How we ‘think’ Facebook works is not how Facebook works.

The assumption is that if you “friend” someone or “Like” a page that you, as the user, will see their posts and links. You want to follow their activity, which is the reason you friended or liked them in the first place. You want to know “what’s going on with them.” And that is the way the facebook newsfeeds used to work.

However, all of that changed at the turn of the year, when Facebook’s new algorithm went into effect. Now most pages are reporting a 90% drop in feed exposure via “organic reach”, which is post showing up in a user’s newsfeed simply because the user “liked” the page and interacts with it by “liking” and “sharing” their posts.

Replacing these are posts and pages that are “promoted”, “sponsored”, or “suggested.” The last one implies that no money exchanged hands and it’s just Facebook doing you a solid by suggesting a new page based off of your known interests. But this isnt’ true. All of these things are nothing more than paid advertisements.

Now, imagine having to be assaulted by these ads in virtual reality.

This our fear over Facebook’s purchase of Oculus VR.

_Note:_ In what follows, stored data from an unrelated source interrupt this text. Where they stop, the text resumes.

(* ===== verification/MultiFork.v ===== *)
(** * Admission and the fork relay

    [sailing-proto/src/multi/mod.rs]: the checks every constructor of a group
    shares, the constructors, and the relay that turns the forks a committed
    split staged into hosted child groups, one head at a time.

    A seeded constructor is the generator-taking one at the group's own seed, as
    [Endpoint::new] and [Endpoint::restart] are of theirs. *)

From S2P Require Import Prelude Bytes Num Quorum Progress ProgressMap Conf Tracker ConfChange.
From S2P Require Import Config Lease Prng ReadOnly Data Frame Entry Storage Shape Restart.
From S2P Require Import Forwarded Message Wire Codec Endpoint Merge Persistence Replication.
From S2P Require Import Election Propose Handlers Commit Apply Boot Multi MultiRemove.

(** ** The engine that owns every group's stores

    The methods of the trait that the container calls. *)

Class MultiEngine (G I L S E : Type) `{!NodeId I} := {
  me_stores :: GroupStores G L S E;
  me_floors :: FloorStore G E;
  me_contains_group : E → G → bool;
  me_add_group : G → E → bool * E;
  me_remove_group : G → E → bool * E;
  me_next_boot_epoch : G → E → option u64 * E;
}.

Record EngineForkGate (E X : Type) := { efg_engine : E; efg_extra : X }.
Arguments Build_EngineForkGate {E X}.
Arguments efg_engine {E X}.
Arguments efg_extra {E X}.

#[global] Instance EngineForkGate_ForkGate {G I L S E X} `{!NodeId I}
    `{!MultiEngine G I L S E, !ForkGate G X} : ForkGate G (EngineForkGate E X) := {|
  fg_contains_group := λ g gid,
    me_contains_group (efg_engine g) gid || fg_contains_group (efg_extra g) gid;
  fg_floor := λ g gid, N.max (fs_floor (efg_engine g) gid) (fg_floor (efg_extra g) gid);
|}.

Definition FORK_BASE_INDEX : Index := 1.
Definition FORK_BASE_TERM : Term := 1.

Section fork.
Context {G I F R L S : Type} `{!NodeId G, !NodeId I, !StateMachine F, !Rng R}.
Context `{!LogStore L, !StableStore I S}.
Context {DG : Data G} {DI : Data I} {BS : BuffaSizes} {DC : Data sm_command} {DS : Data sm_snapshot}.
Context {BD : BuffaDecode} {BC : Buffa PbConfChangeV2}.
Abbreviation Endpoint := (Endpoint I F R).
Abbreviation MultiRaft := (MultiRaft G I F R).
Implicit Types (m : MultiRaft) (ep : Endpoint) (gid : G) (log : L) (stable : S) (config : Config I).

(** ** Checks *)

Definition validate_boot_epoch (boot_epoch : u64) : result unit CreateGroupError :=
  if boot_epoch =? 0 then Err InvalidBootEpoch else Ok tt.

Definition stores_hold_state log stable : bool :=
  negb (bool_decide (stable_hard_state stable = HardState_initial))
  || bool_decide (is_Some (stable_snapshot stable))
  || (0 <? log_last_index log)
  || (1 <? log_first_index log).

Definition validate_virgin_stores log stable : result unit CreateGroupError :=
  if stores_hold_state log stable then Err StorageInUse else Ok tt.

Definition recoverable_gen (record : u64) log stable : u64 :=
  N.max (N.max record (hs_founding_gen (stable_hard_state stable)))
    match stable_snapshot stable with
    | Some (meta, _) =>
        if snapshot_is_adopted (hs_lineage (stable_hard_state stable)) meta log
        then sm_shape_gen meta else 0
    | None => 0
    end.

Definition validate_restore (record floor generation : u64) log stable
  : result unit CreateGroupError :=
  if generation <? record then Err (BelowLineageRecord record)
  else if (negb (record =? 0) || negb (floor =? 0) || negb (generation =? 0))
          && negb (stores_hold_state log stable) then Err NoStoredState
  else if ((0 <? record) || (0 <? generation)) && stores_hold_state log stable
          && bool_decide (stable_hard_state stable = HardState_initial)
  then Err (IncarnationUnrecoverable record)
  else
    let recoverable := recoverable_gen record log stable in
    if (0 <? floor) && (recoverable <? floor) then Err (StoredStateBelowFloor floor recoverable)
    else Ok tt.

Definition validate_new_group m gid config : result unit CreateGroupError :=
  if hosts m gid then Err GroupExists
  else if group_tag_bad (group_key gid) then Err InvalidGroupId
  else if match mr_host_id m with
          | Some host => negb (bool_decide (host = cfg_id config))
          | None => false
          end then Err NodeIdMismatch
  else if any_group m (λ _ ep, debt_names_source ep (group_key gid)) then Err AbsorbPending
  else if any_group m (λ _ ep,
            match mrg_pending_apply (ep_merge ep) with
            | Some p => pma_window_closed p && bool_decide (pma_source_bytes p = group_key gid)
            | None => false
            end) then Err AbsorbPending
  else Ok tt.

(** The FNV fold of an id into the base seed. *)
Definition group_seed (base : u64) gid : u64 :=
  foldl (λ h b, wrapping_mul (N.lxor h (byte_val b)) 0x100000001b3)
    (N.lxor 0xcbf29ce484222325 base) (group_key gid).

Definition reshape_born_prevention config : Config I :=
  {| cfg_id := cfg_id config; cfg_voters := cfg_voters config;
     cfg_election_timeout := cfg_election_timeout config;
     cfg_heartbeat_interval := cfg_heartbeat_interval config;
     cfg_max_size_per_msg := cfg_max_size_per_msg config;
     cfg_max_inflight_msgs := cfg_max_inflight_msgs config;
     cfg_max_inflight_bytes := cfg_max_inflight_bytes config;
     cfg_snapshot_threshold := cfg_snapshot_threshold config;
     cfg_snapshot_chunk_bytes := cfg_snapshot_chunk_bytes config;
     cfg_step_down_on_removal := cfg_step_down_on_removal config;
     cfg_pre_vote := true; cfg_check_quorum := true;
     cfg_disable_proposal_forwarding := cfg_disable_proposal_forwarding config;
     cfg_read_only := cfg_read_only config; cfg_lease_refresh := cfg_lease_refresh config;
     cfg_lease_duration := cfg_lease_duration config;
     cfg_clock_drift_bound := cfg_clock_drift_bound config;
     cfg_bounded_clock_uncertainty := cfg_bounded_clock_uncertainty config;
     cfg_assumed_clock_rate_bound_ppm := cfg_assumed_clock_rate_bound_ppm config |}.

(** ** Constructors *)

Definition pin_host config m : MultiRaft :=
  m <| mr_host_id ::= λ h, Some (default (cfg_id config) h) |>.

(** The end every constructor shares. *)
Definition admit_group gid (lineage : u64) ep m : MultiRaft :=
  set_group gid ep (clear_unresolvable_hints_naming gid (m <| mr_lineage ::= insert gid lineage |>)).

Definition create_group_with_rng gid (generation : u64) config (now : Now) (rng : R) (fsm : F) m
  : result unit CreateGroupError * MultiRaft :=
  match validate_new_group m gid config with
  | Err r => (Err r, m)
  | Ok _ =>
      match validate_working_generation generation with
      | Err r => (Err r, m)
      | Ok _ =>
          if negb (generation =? 0) then (Err FoundingNeedsStore, m)
          else
            let ep := seed_lineage generation (Endpoint_new_with_rng config now rng fsm) in
            (Ok tt, admit_group gid generation ep (pin_host config m))
      end
  end.

Definition create_group_founded_at_with_rng gid (generation : u64) config (now : Now) (rng : R)
    (fsm : F) (boot_epoch : u64) log stable m : result unit CreateGroupError * S * MultiRaft :=
  match (let? _ := validate_new_group m gid config in
         let? _ := validate_working_generation generation in
         let? _ := validate_boot_epoch boot_epoch in
         validate_virgin_stores log stable) with
  | Err r => (Err r, stable, m)
  | Ok _ =>
      let ep := Endpoint_new_with_rng config now rng fsm in
      let '(stable, ep) :=
        submit_founding_stamp stable (seed_lineage generation (seed_boot_epoch boot_epoch ep)) in
      (Ok tt, stable, admit_group gid generation ep (pin_host config m))
  end.

Definition restore_group_migrating_with_rng_unchecked gid config (now : Now) (rng : R) (fsm : F)
    (boot_epoch : u64) (assume_prior_lease_support : option Duration) log stable m
  : result unit CreateGroupError * L * S * MultiRaft :=
  match validate_new_group m gid config with
  | Err r => (Err r, log, stable, m)
  | Ok _ =>
      let '(log, stable, ep) :=
        restart_migrating_with_rng config now rng fsm boot_epoch assume_prior_lease_support log stable in
      (Ok tt, log, stable,
       mark_dirty gid (admit_group gid (spl_restored_lineage (ep_split ep)) ep (pin_host config m)))
  end.

Definition restore_group_with_rng_unchecked gid config (now : Now) (rng : R) (fsm : F)
    (boot_epoch : u64) log stable m : result unit CreateGroupError * L * S * MultiRaft :=
  match validate_new_group m gid config with
  | Err r => (Err r, log, stable, m)
  | Ok _ =>
      let '(log, stable, ep) := restart_with_rng config now rng fsm boot_epoch log stable in
      (Ok tt, log, stable,
       mark_dirty gid (admit_group gid (spl_restored_lineage (ep_split ep)) ep (pin_host config m)))
  end.

Definition fork_meta config (generation : u64) (read_only : option ReadOnlyOption)
    (fork_id : option ForkId) : SnapshotMeta I :=
  {| sm_last_index := FORK_BASE_INDEX; sm_last_term := FORK_BASE_TERM;
     sm_conf := ConfState_from_voters (cfg_voters config);
     sm_max_lease_window := 0; sm_max_wall_plus_window := 0; sm_max_unwalled_lease_window := 0;
     sm_read_only := read_only; sm_shape_gen := generation; sm_fork_id := fork_id |}.

(** The child's birth state: a term and a commit at the base, the derived
    snapshot there, and a log re-baselined to it. *)
Definition write_fork_baseline config (snapshot : bytes) (generation : u64)
    (read_only : option ReadOnlyOption) (fork_id : option ForkId) (boot_epoch : u64) log stable
  : L * S :=
  let opid := OpId_first_of_epoch (saturating_sub boot_epoch 1) in
  let stable := stable_submit_write opid
    (HardState_with_lineage fork_id (HardState_with_commit FORK_BASE_INDEX
      (HardState_with_term FORK_BASE_TERM HardState_initial))) stable in
  let stable := stable_submit_snapshot (OpId_next opid)
    (fork_meta config generation read_only fork_id) snapshot stable in
  (log_restore FORK_BASE_INDEX FORK_BASE_TERM log, stable).

Definition create_group_from_fork_with_rng_unreserved gid (generation : u64) config (now : Now)
    (rng : R) (fsm : F) (snapshot : bytes) (read_only : option ReadOnlyOption)
    (fork_id : option ForkId) (boot_epoch : u64) log stable m
  : result unit CreateGroupError * L * S * MultiRaft :=
  match (let? _ := validate_boot_epoch boot_epoch in
         let? _ := validate_working_generation generation in
         let? _ := validate_new_group m gid config in
         validate_virgin_stores log stable) with
  | Err r => (Err r, log, stable, m)
  | Ok _ =>
      let '(log, stable) :=
        write_fork_baseline config snapshot generation read_only fork_id boot_epoch log stable in
      let '(log, stable, ep) := restart_with_rng config now rng fsm boot_epoch log stable in
      (Ok tt, log, stable,
       mark_dirty gid (admit_group gid (spl_restored_lineage (ep_split ep)) ep (pin_host config m)))
  end.

Definition create_group_from_fork_with_rng gid (generation : u64) config (now : Now) (rng : R)
    (fsm : F) (snapshot : bytes) (read_only : option ReadOnlyOption) (boot_epoch : u64) log stable m
  : result unit CreateGroupError * L * S * MultiRaft :=
  if split_reserved m gid then (Err SplitReserved, log, stable, m)
  else create_group_from_fork_with_rng_unreserved gid generation config now rng fsm snapshot
         read_only None boot_epoch log stable m.
End fork.
Definition peek_yieldable_fork gate m : option (option (G * YieldPlan G I) * MultiRaft) :=
  '(o, m) ← drain_to_yieldable gate m;
  Some (match o with Yieldable parent plan => Some (parent, plan) | _ => None end, m).
End gate.

(** ** Installing the child *)

Section install.
Context {X : Type} `{!MultiEngine G I L S E, !ForkGate G X}.
Implicit Types (engine : E) (extra : X).

Definition undo_add (added : bool) (child : G) engine : E :=
  if added then (me_remove_group child engine).2 else engine.

Definition prepare_fork_install (parent child : G) extra engine m
  : option (PrepareOutcome G I * E * MultiRaft) :=
  '(h, m) ← examine_head_fork parent {| efg_engine := engine; efg_extra := extra |} m;
  match h with
  | HfEmpty => Some (PrepDone InstallEmpty, engine, m)
  | HfResolved => Some (PrepDone InstallRefused, engine, m)
  | HfParked => Some (PrepDone InstallHeld, engine, m)
  | HfYield plan =>
      if negb (bool_decide (yp_child plan = child)) then Some (PrepDone NotYieldable, engine, m)
      else
        let '(added, engine) := me_add_group child engine in
        match me_next_boot_epoch child engine with
        | (None, engine) => Some (PrepDone InstallHeld, undo_add added child engine, m)
        | (Some epoch, engine) =>
            let config := reshape_born_prevention (yp_config plan) in
            match (let? _ := validate_boot_epoch epoch in
                   let? _ := validate_working_generation (yp_child_gen plan) in
                   let? _ := validate_new_group m child config in
                   match gst_stores child engine with
                   | Some (log, stable) => validate_virgin_stores log stable
                   | None => Err StorageInUse
                   end) with
            | Err _ => Some (PrepDone InstallHeld, undo_add added child engine, m)
            | Ok _ => Some (PrepReady parent plan epoch config, engine, m)
            end
        end
  end.
Lemma act_on_fork_ok gid gate m ep fork :
  mr_groups m !! gid = Some ep → peek_pending_fork ep = Some fork → mr_ok None m →
  ∃ h m', act_on_fork gid ep fork (fork_verdict m gate gid ep fork) m = Some (h, m')
          ∧ examined gid gate m h m'.
Proof.
  intros Hg Hpk Hok. assert (Hgs : is_Some (mr_groups m !! gid)) by by eexists.
  assert (Hne : staged_forks ep ≠ []).
  { unfold staged_forks, peek_pending_fork in *. by destruct (spl_pending_forks _). }
  destruct (take_head_fork_spec gid m Hok) as [[_ Hno]|(f & e & e' & He & Hst & Hq & Hth)].
  { by destruct (Hne (Hno ep Hg)). }
  destruct (fork_verdict m gate gid ep fork) as [| |c| |c|c|c] eqn:Hv; cbn [act_on_fork].
  - destruct (examined_poison gid gate m ep Hg Hok) as (ep' & -> & Hex). cbn. eauto.
  - rewrite Hth. eexists _, _. split; [reflexivity|].
    by apply (examined_take gid gate m f e e' (λ m, m)).
  - eexists _, _. split; [reflexivity|]. by apply examined_parked.
  - rewrite Hth. eexists _, _. split; [reflexivity|].
    apply (examined_take gid gate m f e e' (advance_relay_guard gid (pf_parent_gen_after f))); try done.
    intros. by apply advance_relay_guard_ok.
  - destruct (Config_with_voter_set (ep_config ep) (pf_voters fork)) as [config|err] eqn:Hc.
    + eexists _, _. split; [reflexivity|]. constructor; try done. intros plan [= <-]. split; [done|].
      destruct (fork_verdict_yield m gate gid ep fork c config Hv Hc) as (? & ? & ? & ? & ?).
      constructor; try done. exists ep, fork. by split_and!.
    + exfalso. revert Hv. unfold fork_verdict. destruct (decode_exact _) as [t|]; [|done]. cbv zeta.
      destruct (negb _ || _); [done|]. destruct (mr_groups m !! t); [by case_match|].
      by rewrite Hc.
  - eexists _, _. split; [reflexivity|]. by apply examined_parked.
  - rewrite Hth. eexists _, _. split; [reflexivity|].
    apply (examined_take gid gate m f e e' (push_refusal gid c)); try done.
    intros. by apply push_refusal_ok.
Qed.

Lemma examine_head_fork_ok gid gate m :
  mr_ok None m → ∃ h m', examine_head_fork gid gate m = Some (h, m') ∧ examined gid gate m h m'.
Proof.
  intros Hok. unfold examine_head_fork. destruct (group_is m gid head_fork_is_abandoned) eqn:Ha.
  - unfold consume_abandoned_head_fork.
    destruct (take_head_fork_spec gid m Hok) as [[-> Hno]|(f & e & e' & He & Hst & Hq & ->)];
      cbn [mbind option_bind]; eexists _, _; (split; [reflexivity|]); [by apply examined_refl|].
    destruct (decode_exact (pf_child_bytes f)) as [c|].
    + apply (examined_take gid gate m f e e'
        (λ m0, push_refusal gid c (advance_relay_guard gid (pf_parent_gen_after f) m0))); try done.
      intros. by apply push_refusal_ok, advance_relay_guard_ok.
    + apply (examined_take gid gate m f e e' (advance_relay_guard gid (pf_parent_gen_after f))); try done.
      intros. by apply advance_relay_guard_ok.
  - destruct (mr_groups m !! gid) as [ep|] eqn:Hg.
    + destruct (peek_pending_fork ep) as [fork|] eqn:Hp; [by apply act_on_fork_ok|].
      eexists _, _. split; [reflexivity|]. apply examined_refl; try done.
      intros _ e. rewrite Hg. intros [= <-]. revert Hp. unfold peek_pending_fork, staged_forks.
      by destruct (spl_pending_forks _).
    + eexists _, _. split; [reflexivity|]. apply examined_refl; try done. intros _ e. by rewrite Hg.
Qed.

(** ** The drain *)

Lemma yield_checked_books gid gate m m' plan :
  mr_groups m' = mr_groups m → mr_lineage m' = mr_lineage m → mr_host_id m' = mr_host_id m →
  yield_checked gid gate m plan → yield_checked gid gate m' plan.
Proof.
  intros Hg Hl Hh [Hf ? ? Hn ?]. constructor; rewrite ?Hg, ?Hl; try done.
  revert Hn. unfold validate_new_group, hosts, any_group. by rewrite Hg, Hh.
Qed.

Lemma unpark_books g m :
  mr_lineage (unpark g m) = mr_lineage m ∧ mr_host_id (unpark g m) = mr_host_id m
  ∧ mr_dirty_forks (unpark g m) = mr_dirty_forks m
  ∧ mr_dirty_forks_set (unpark g m) = mr_dirty_forks_set m.
Proof. unfold unpark. by destruct (mr_parked m !! g). Qed.

Lemma mark_forks_books g m :
  mr_lineage (mark_forks g m) = mr_lineage m ∧ mr_host_id (mark_forks g m) = mr_host_id m.
Proof. unfold mark_forks. by case_decide. Qed.

Lemma requeue_checked g gid gate m plan :
  yield_checked gid gate m plan → yield_checked gid gate (mark_forks g (unpark g m)) plan.
Proof.
  destruct (mark_forks_books g (unpark g m)) as [Hl Hh].
  destruct (unpark_books g m) as (Hl' & Hh' & _). apply yield_checked_books.
  - destruct (mark_groups g (unpark g m)) as (_ & _ & ->). apply unpark_groups.
  - congruence.
  - congruence.
Qed.

(** What a stage of the drain leaves. *)
Definition drained gate (r : option (G * YieldPlan G I)) m' : Prop :=
  mr_ok None m' ∧ ∀ parent plan, r = Some (parent, plan) → yield_checked parent gate m' plan.

Lemma drain_parked_ok gate gids held m :
  mr_ok None m →
  ∃ r held' m', drain_parked gate gids held m = Some (r, held', m') ∧ drained gate r m'.
Proof.
  revert held m. induction gids as [|gid gids IH]; intros held m Hok; cbn [drain_parked].
  { eexists _, _, _. split; [reflexivity|]. by split. }
  destruct (examine_head_fork_ok gid gate m Hok) as (h & m1 & -> & [Hok1 _ _ _ He _ _ Hy]).
  cbn [mbind option_bind]. destruct h as [| | |plan].
  - apply IH, unpark_ok; [|done]. intros ep Hg _ Hne. by destruct (Hne (He eq_refl ep Hg)).
  - by apply IH, requeue_ok.
  - by apply IH.
  - destruct (Hy plan eq_refl) as [-> Hc]. eexists _, _, _. split; [reflexivity|].
    split; [by apply requeue_ok|]. intros p pl [= <- <-]. by apply requeue_checked.
Qed.

(** An id leaves the fork queue when its forks are gone or parked. *)
Lemma pop_dirty_fork_ok g q m :
  mr_dirty_forks m = g :: q →
  (∀ ep, mr_groups m !! g = Some ep → staged_forks ep ≠ [] → is_Some (mr_parked m !! g)) →
  mr_ok None m → mr_ok None (pop_dirty_fork m).
Proof.
  intros Hq Hp [? ? ? Ha ? ? Hm ? ? ? ? ?]. unfold pop_dirty_fork. rewrite Hq in *.
  constructor; try done; cbn; [|by apply mirror_pop].
  intros h ep Hh Hx. destruct (Ha h ep Hh Hx) as [? ? Hf ?]. constructor; try done. cbn.
  intros Hne. destruct (decide (h = g)) as [->|]; [by right; eapply Hp|].
  destruct (Hf Hne); [left; set_solver|by right].
Qed.

Lemma drain_dirty_ok fuel gate held m :
  (length (mr_dirty_forks m) + staged_total m < fuel)%nat → mr_ok None m →
  ∃ r held' m', drain_dirty fuel gate held m = Some (r, held', m') ∧ drained gate r m'
    ∧ (r = None → mr_dirty_forks m' = []).
Proof.
  revert held m. induction fuel as [|fuel IH]; intros held m Hl Hok; [lia|]. cbn [drain_dirty].
  destruct (mr_dirty_forks m) as [|gid q] eqn:Hq.
  { eexists _, _, _. split; [reflexivity|]. by split. }
  assert (Hpop : ∀ m1 held, mr_ok None m1 → mr_dirty_forks m1 = gid :: q →
    (staged_total m1 ≤ staged_total m)%nat →
    (∀ ep, mr_groups m1 !! gid = Some ep → staged_forks ep ≠ [] → is_Some (mr_parked m1 !! gid)) →
    ∃ r held' m', drain_dirty fuel gate held (pop_dirty_fork m1) = Some (r, held', m')
      ∧ drained gate r m' ∧ (r = None → mr_dirty_forks m' = [])).
  { intros m1 hd Hok1 Hq1 Ht Hp. apply IH; [|by eapply pop_dirty_fork_ok].
    unfold pop_dirty_fork, staged_total in *. rewrite Hq1. cbn in *. lia. }
  case_decide as Hpk; [by apply Hpop|].
  destruct (examine_head_fork_ok gid gate m Hok) as (h & m1 & -> & [Hok1 Hd _ Ht He Hh Hr Hy]).
  cbn [mbind option_bind]. rewrite Hq in Hd. destruct h as [| | |plan].
  - apply Hpop; try done. intros ep Hg Hne. by destruct (Hne (He eq_refl ep Hg)).
  - apply IH; [|done]. specialize (Hr eq_refl). rewrite Hd. cbn in *. lia.
  - apply Hpop; auto.
  - destruct (Hy plan eq_refl) as [-> Hc]. eexists _, _, _. split; [reflexivity|].
    split; [|done]. split; [done|]. by intros p pl [= <- <-].
Qed.

(** A drain that yields nothing leaves every staged fork behind a standing park. *)
Lemma drain_to_yieldable_ok gate m :
  mr_ok None m →
  ∃ o m', drain_to_yieldable gate m = Some (o, m') ∧ mr_ok None m'
    ∧ match o with
      | Yieldable parent plan => yield_checked parent gate m' plan
      | _ => ∀ g ep, mr_groups m' !! g = Some ep → staged_forks ep ≠ [] → is_Some (mr_parked m' !! g)
      end.
Proof.
  intros Hok. unfold drain_to_yieldable. cbv zeta.
  destruct (drain_parked_ok gate (btree_map_iter (mr_parked m)).*1 false m Hok)
    as (r & held & m1 & -> & Hok1 & Hy1).
  destruct r as [[p pl]|]; [eexists _, _; split; [reflexivity|]; auto|].
  destruct (drain_dirty_ok (drain_fuel m1) gate held m1) as (r & held' & m2 & -> & [Hok2 Hy2] & Hn);
    [unfold drain_fuel; lia|done|].
  destruct r as [[p pl]|]; [eexists _, _; split; [reflexivity|]; auto|].
  eexists _, _. split; [reflexivity|]. split; [done|].
  assert (∀ g ep, mr_groups m2 !! g = Some ep → staged_forks ep ≠ [] → is_Some (mr_parked m2 !! g)).
  { intros g ep Hg Hne. destruct (ok_attended _ _ Hok2 g ep Hg) as [_ _ Hf _]; [done|].
    destruct (Hf Hne) as [Hin|?]; [|done].
    destruct (ok_forks _ _ Hok2) as [_ Hm]. rewrite (Hn eq_refl) in Hm. apply Hm in Hin. set_solver. }
  by repeat case_match.
Qed.
End relay.
End fork_steps.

We don’t even want to be bombarded by the ads on 2-dimentional screens where we can scroll past them. What makes Zuckerberg think that we’ll put up with having them crammed into our pre-frontal cortexes via our optic nerves?

The purchase of Oculus VR looks like a bad omen for the future of social networking via anything that has to do with Zuckerberg. This very well might be the time to really start worrying.